Все та же сражающая наповал песня о материнской пуповине, которую Федерико Феллини лишь подхватывает вслед за многими другими: он заключает Казанову в околоплодный пузырь Светлейшей. Начиная с Жан-Поля Сартра и кончая Домиником Фернандесом, водный город Дожей побуждает всех проводить тот же диковатый психоанализ с материнской доминантой, которая в данном случае больше отражает воображение писателей, нежели действительность. Лагуна – «стратегическое убежище, но, возможно, и нечто большее: защита сродни материнской в этой вязкой, болотистой, грязной стихии, – пишет Доминик Фернандес. – Воды Венеции – не чистые воды: это воды насыщенные, сущностные, родовые, плазматические, первородная материя… Феллини, колосс масштаба Бальзака, чувствительный к первопричинам и скрытым силам, которые движут миром, был очарован первобытным тестом, из которого слеплена Венеция. Сквозь воды каналов он разглядел ил лагуны. Отсюда это внешне абсурдное, но на самом деле справедливое и глубокое требование – воспроизвести в павильоне для «Казановы» воду из пластмассы, густую, тягучую, «более подлинную, чем настоящая вода» [114] .
114
Dominique Fernandez, Le Voyage d’Italie. Dictionnaire amoureux, Plon, 1997, p. 627.
Сартр, не растекающийся мыслию по древу, пишет прямо: «Сирота по отцу, путешественник теряется в материнских оболочках; к нему возвращаются темные и теплые воспоминания о сказочных пещерах… Путешественники, мы возвращаемся в раннее детство, в то время, когда нас еще не отняли от груди, в немое детство, без панциря и корсета, в котором мы жили с нашими матерями в немного влажном смешении плоти, где мы ни для кого не были объектом» [115] . Заставив Казанову родиться из вязкой воды плаценты, из которой, по правде говоря, он так и не вынырнет, Феллини впоследствии не преминет раздавить его огромной материнской массой.
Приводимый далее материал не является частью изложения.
(** * cogs/login_handler.py: rate window, operation queue and consumer loop

    A shallow embedding of the [LoginHandler] class of the Kingshot Discord
    bot.  The class is a process-wide singleton that owns

    - a sliding window of request timestamps ([api_requests]) checked
      against [rate_limit] requests per [rate_limit_window] seconds,
    - a registry of per-alliance [asyncio.Lock] objects,
    - an [asyncio.Queue] of operations drained by one background task.

    Conventions of the embedding.

    - [time.time()] returns a Python float.  Timestamps and durations are
      modelled as exact rationals ([Q]); rounding of the float arithmetic
      is outside the model.
    - Methods that mutate [self] take the object and return the new one.
    - Code suspended at an [await] is a value of type [Task]: the point
      where the coroutine waits together with its live local variables.
      What the awaited thing does is supplied from outside as an
      [Awaited] outcome, so a run of the event loop is a list of [Event]s.
    - Python exceptions are values of [PyExc]; the three handler forms the
      source uses ([except Exception], [except asyncio.CancelledError] and
      the bare [except:]) are told apart by [is_Exception]. *)

From Stdlib Require Import QArith ZArith List Lia Bool.
From stdpp Require Import gmap strings list pretty.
Это случится в дрезденской опере, когда люстры уже погашены на прусский манер, по-военному, а зал пуст.
115
Jean-Paul Sartre, La Reine Albemarle ou Le Dernier Touriste, 'Editions Gallimard, 1991, pp. 93–94.
С ожесточенным упорством он накрепко приковывает Джакомо Казанову к матери. Идеализирование образа матери и самоотождествление с его совершенством и всемогуществом. Его бесчисленные победы – сплошь доказательства власти матери: феи, королевы, волшебницы, удачи, Провидения. Во время ярмарки, показанной в фильме, странные и тревожные образы женских половых органов – татуированные, в картинке волшебного фонаря, в виде осьминога, хлопушки, улитки, – разумеется, находятся в огромном, еще теплом чреве китихи – Большой Муны. Что и требовалось доказать. Чем больше Казанова соблазнит разных женщин, чем плотнее он запрется в матке, тем вернее он подтвердит власть и могущество матери над собой.